Fanfare

The well-established British composer Philip Grange (b.1956) realized in a moment of reflection that his music frequently took off from other creative artists and writers. From that reflection comes this new release titled Homage, which comprises four chamber works that pay homage to a painter (Marc Chagall), two writers (Samuel Beckett and Edward Thomas), and a fellow composer (John Casken). These pieces call for different personnel pulled from the chamber ensemble Gemini: a piano quartet, piano trio, solo cello, and a sextet of mixed instruments including percussion and piano. Grange supplies helpful commentary about how each homage came about, and there’s a note from the conductor of Gemini, Ian Mitchell.

I mention these peripheral aspects of Grange’s music because in some ways they are the most interesting things about it.
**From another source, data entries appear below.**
(** ** main.c, data *)

Definition BUFF_SIZE : Z := 32.
Definition BLINK_DELAY : Z := 1000.
Definition fromHost_addr : Z := 42.
Definition fromApp_addr : Z := 41.
Definition LAST_OP_A : Z := 0.
Definition LAST_OP_R : Z := 1.
Definition LAST_OP_W : Z := 2.

(** Arrays of [BUFF_SIZE] bytes. *)
Definition in_array (i : Z) : bool := (0 <=? i) && (i <? BUFF_SIZE).
Definition arr_get (a : list Z) (i : Z) : Z := default 0 (a !! Z.to_nat i).
Definition arr_set (a : list Z) (i v : Z) : list Z := <[Z.to_nat i := v]> a.
Definition zeros : list Z := replicate (Z.to_nat BUFF_SIZE) 0.

(** [for(int i = 0; i < bufsize; ++i) dst[i] = src[i];] from index [i] on,
    with [n] iterations left. *)
Fixpoint copy_loop (n i : nat) (src dst : list Z) : list Z :=
  match n with
  | O => dst
  | S n' => copy_loop n' (S i) src (<[i := default 0 (src !! i)]> dst)
  end.
Definition copy_bytes (bufsize : Z) (src dst : list Z) : list Z :=
  copy_loop (Z.to_nat bufsize) 0 src dst.

(** The per-bus variables of main.c: [twi0RxBuffer] (BufferA),
    [twi0RxBufferLength], [twi0TxBuffer] (BufferB), [twi0TxBufferLength],
    [twi0TxBufferIndex], [twi0_slave_status_cpy], [twi0_last_op], and the
    same with prefix [twi1] (BufferC, BufferD).  The buffer pointers are
    never reassigned, so a pointer and its array are one field. *)
Record slave_vars := mk_slave_vars {
  RxBuffer : list Z;
  RxBufferLength : Z;
  TxBuffer : list Z;
  TxBufferLength : Z;
  TxBufferIndex : Z;
  slave_status_cpy : Z;
  last_op : Z
}.

(** The Diagnostic Print Job. *)
Record print_job := mk_print_job {
  printOp1Buffer : list Z;
  printOp1BufferLength : Z;
  printOp1BufferIndex : Z;
  printOp1rw : Z;
  printOp2Buffer : list Z;
  printOp2BufferLength : Z;
  printOp2BufferIndex : Z;
  printOp2rw : Z;
  print_slave_addr : Z;
  printing : Z
}.

(** The Relay Record ([got_twi0_buf] is BufferE) and the flag of the
    application bus. *)
Record relay := mk_relay {
  got_twi0 : Z;
  got_twi0_buf : list Z;
  got_twi0BufferLength : Z;
  got_twi0BufferIndex : Z;
  got_twi1 : Z
}.

(** The output pins main.c drives ([io_enum_bsd.h]). *)
Inductive MCU_IO_t :=
| MCU_IO_MGR_LED
| MCU_IO_RX_nRE
| MCU_IO_RX_DE
| MCU_IO_TX_nRE
| MCU_IO_TX_DE
| MCU_IO_OOB_nRE
| MCU_IO_OOB_DE
| MCU_IO_MGR_SETAPP4_UART
| MCU_IO_MGR_SETAPP4_UPDI.

Inductive LOGIC_LEVEL_t := LOGIC_LEVEL_LOW | LOGIC_LEVEL_HIGH.

#[global] Instance MCU_IO_eq_dec : EqDecision MCU_IO_t.
Proof. solve_decision. Defined.

(** What main.c prints on the debug UART, one constructor per format
    string, with the format's arguments. *)
Inductive fragment :=
| Out_echo (c : Z)          (* "%c\r" *)
| Out_abort                 (* {"abort":"'$' found"}\r\n *)
| Out_ping (addr : Z)       (* {"ping":"0x%X"}\r\n *)
| Out_monitor (addr : Z)    (* {"monitor_0x%X":[ *)
| Out_status (st : Z)       (* {"status":"0x%X"} *)
| Out_len (n : Z)           (* ,{"len":"%d"} *)
| Out_W1 (b : Z)            (* ,{"W1":"0x%X"} *)
| Out_R1 (b : Z)            (* ,{"R1":"0x%X"} *)
| Out_W2 (b : Z)            (* ,{"W2":"0x%X"} *)
| Out_R2 (b : Z)            (* ,{"R2":"0x%X"} *)
| Out_close.                (* ]}\r\n *)

(** Pins, blink timing, the monitor's progress counter, the text written
    to the debug UART, and whether [abort_safe] has frozen the device. *)
Record board := mk_board {
  pins : MCU_IO_t -> LOGIC_LEVEL_t;
  blink_started_at : Z;
  blink_delay : Z;
  got_a : Z;
  debug_print_done : Z;
  uart1_out : list fragment;
  halted : bool
}.

(** What the surroundings answer when the program asks: is there room in
    the UART's transmit buffer, the received character if there is one,
    the ticks elapsed since [blink_started_at], the tick counter. *)
Record world := mk_world {
  uart1_room : bool;
  uart1_rx : option Z;
  elapsed_ticks : Z;
  tick_now : Z
}.

Record machine := mk_machine {
  twi0 : slave_vars;
  twi1 : slave_vars;
  job : print_job;
  rly : relay;
  TWI0 : twis;
  TWI1 : twis;
  brd : board;
  env : world;
  fault : bool
}.

Definition upd_twi0 (f : slave_vars -> slave_vars) (m : machine) : machine :=
  mk_machine (f (twi0 m)) (twi1 m) (job m) (rly m) (TWI0 m) (TWI1 m) (brd m) (env m) (fault m).
Definition upd_twi1 (f : slave_vars -> slave_vars) (m : machine) : machine :=
  mk_machine (twi0 m) (f (twi1 m)) (job m) (rly m) (TWI0 m) (TWI1 m) (brd m) (env m) (fault m).
Definition upd_job (f : print_job -> print_job) (m : machine) : machine :=
  mk_machine (twi0 m) (twi1 m) (f (job m)) (rly m) (TWI0 m) (TWI1 m) (brd m) (env m) (fault m).
Definition upd_rly (f : relay -> relay) (m : machine) : machine :=
  mk_machine (twi0 m) (twi1 m) (job m) (f (rly m)) (TWI0 m) (TWI1 m) (brd m) (env m) (fault m).
Definition upd_TWI0 (f : twis -> twis) (m : machine) : machine :=
  mk_machine (twi0 m) (twi1 m) (job m) (rly m) (f (TWI0 m)) (TWI1 m) (brd m) (env m) (fault m).
Definition upd_TWI1 (f : twis -> twis) (m : machine) : machine :=
  mk_machine (twi0 m) (twi1 m) (job m) (rly m) (TWI0 m) (f (TWI1 m)) (brd m) (env m) (fault m).
Definition upd_brd (f : board -> board) (m : machine) : machine :=
  mk_machine (twi0 m) (twi1 m) (job m) (rly m) (TWI0 m) (TWI1 m) (f (brd m)) (env m) (fault m).
Definition set_env (w : world) (m : machine) : machine :=
  mk_machine (twi0 m) (twi1 m) (job m) (rly m) (TWI0 m) (TWI1 m) (brd m) w (fault m).
(** Record an array access; [ok] tells whether it was inside the array. *)
Definition access (ok : bool) (m : machine) : machine :=
  mk_machine (twi0 m) (twi1 m) (job m) (rly m) (TWI0 m) (TWI1 m) (brd m) (env m)
             (fault m || negb ok).

Definition set_RxBuffer (a : list Z) (v : slave_vars) : slave_vars :=
  mk_slave_vars a (RxBufferLength v) (TxBuffer v) (TxBufferLength v)
                (TxBufferIndex v) (slave_status_cpy v) (last_op v).
Definition set_RxBufferLength (n : Z) (v : slave_vars) : slave_vars :=
  mk_slave_vars (RxBuffer v) n (TxBuffer v) (TxBufferLength v)
                (TxBufferIndex v) (slave_status_cpy v) (last_op v).
Definition set_TxBuffer (a : list Z) (v : slave_vars) : slave_vars :=
  mk_slave_vars (RxBuffer v) (RxBufferLength v) a (TxBufferLength v)
                (TxBufferIndex v) (slave_status_cpy v) (last_op v).
Definition set_TxBufferLength (n : Z) (v : slave_vars) : slave_vars :=
  mk_slave_vars (RxBuffer v) (RxBufferLength v) (TxBuffer v) n
                (TxBufferIndex v) (slave_status_cpy v) (last_op v).
Definition set_TxBufferIndex (n : Z) (v : slave_vars) : slave_vars :=
  mk_slave_vars (RxBuffer v) (RxBufferLength v) (TxBuffer v) (TxBufferLength v)
                n (slave_status_cpy v) (last_op v).
Definition set_slave_status_cpy (n : Z) (v : slave_vars) : slave_vars :=
  mk_slave_vars (RxBuffer v) (RxBufferLength v) (TxBuffer v) (TxBufferLength v)
                (TxBufferIndex v) n (last_op v).
Definition set_last_op (n : Z) (v : slave_vars) : slave_vars :=
  mk_slave_vars (RxBuffer v) (RxBufferLength v) (TxBuffer v) (TxBufferLength v)
                (TxBufferIndex v) (slave_status_cpy v) n.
There is a serious attempt to “absorb” another artist’s technique, as Grange puts it. More than four decades ago he read Samuel Beckett’s novel Malone Dies, which uses stream of consciousness as the dying protagonist entertains himself with invented stories. How can stream of consciousness be translated into music? Grange posed the question, and Shifting Thresholds, the sextet, is his answer. Chagall had a repertoire of signature images, such as angels and farm animals, that were repeated from canvas to canvas, acquiring different perspective and colors. Finding a musical equivalent led to Piano Trio: Homage to Chagall.

By going into such enticing detail, Grange has found a hook, not just for his own imaginative process but also for the listener. If you know Chagall or Beckett, you sit back and await the trans¬mutation of one art form into another. I wish I could say that insight came. As a listening experience, Grange’s fairly generalized Postmodernism delivers no obvious resemblance to the figures he pays homage to. The piano quartet, Tiers of Time, is supposedly related to the strata of rock seen in the hills of England’s bleak Peak District, but all musical forms beyond a simple one-note-at-a-time are layered. Over the course of 70 minutes the only association I could make was in the solo cello work, Elegy, whose mournful tone is easily connected to the death in World War I of the gifted poet Edward Thomas. Even here, however, the wandering line of the music ventures far away from anything one thinks of as elegiac.

Grange, like many other contemporary composers, is embedded in the far-reaching academic system that provides music for specialized performers like Gemini. It typifies the coterie culture, being extremely skillful and eager for new compositions (Gemini has commissioned three works from Grange over a period of almost 30 years, including the Beckett homage, which lasts half an hour). The wider music-listening public is occupied elsewhere and has ears attuned to composers of the past. There are times when the coterie and the public converge. Peter Maxwell Davies, the teacher and close friend of Grange’s, attained fame, popularity, and respect inside the composer community.

To my ears Grange’s music stays firmly inside the academic-coterie boundary, but that doesn’t make it any less accomplished. I had a mixed response to the program. The Elegy for solo cello be¬comes tedious after a few minutes, which is a risk that unaccompanied cello music runs, but the Piano Trio is full of interesting techniques and sounds. It benefits from the narrative quality that is central to Grange’s style—in other words, the piece seems to head somewhere and does appealing things along the way. There is also a pull toward tonality rather than complete atonal liberation, which also helps the listener.

The big work, Shifting Thresholds (the title comes from a Beckett poem), has a much more colorful palette than the other three works, since the sextet includes a variety of flute, clarinets, violin, viola, piano, and percussion. But the music abandons any narrative—like Beckett’s prose, Grange says, the piece has no goal—and there is more reliance on atonality, including quarter tones. The real question, which applies to all contemporary music, is whether it appeals to your ear. I liked the Piano Trio and piano quartet more than anything else. Overall, Grange’s compositions are ingeniously nondescript. It’s not a flattering assessment, but when a composer can employ any stylistic tool, nothing personal emerges. You are unmoved by the listening experience despite all the enticing descriptions provided in the booklet.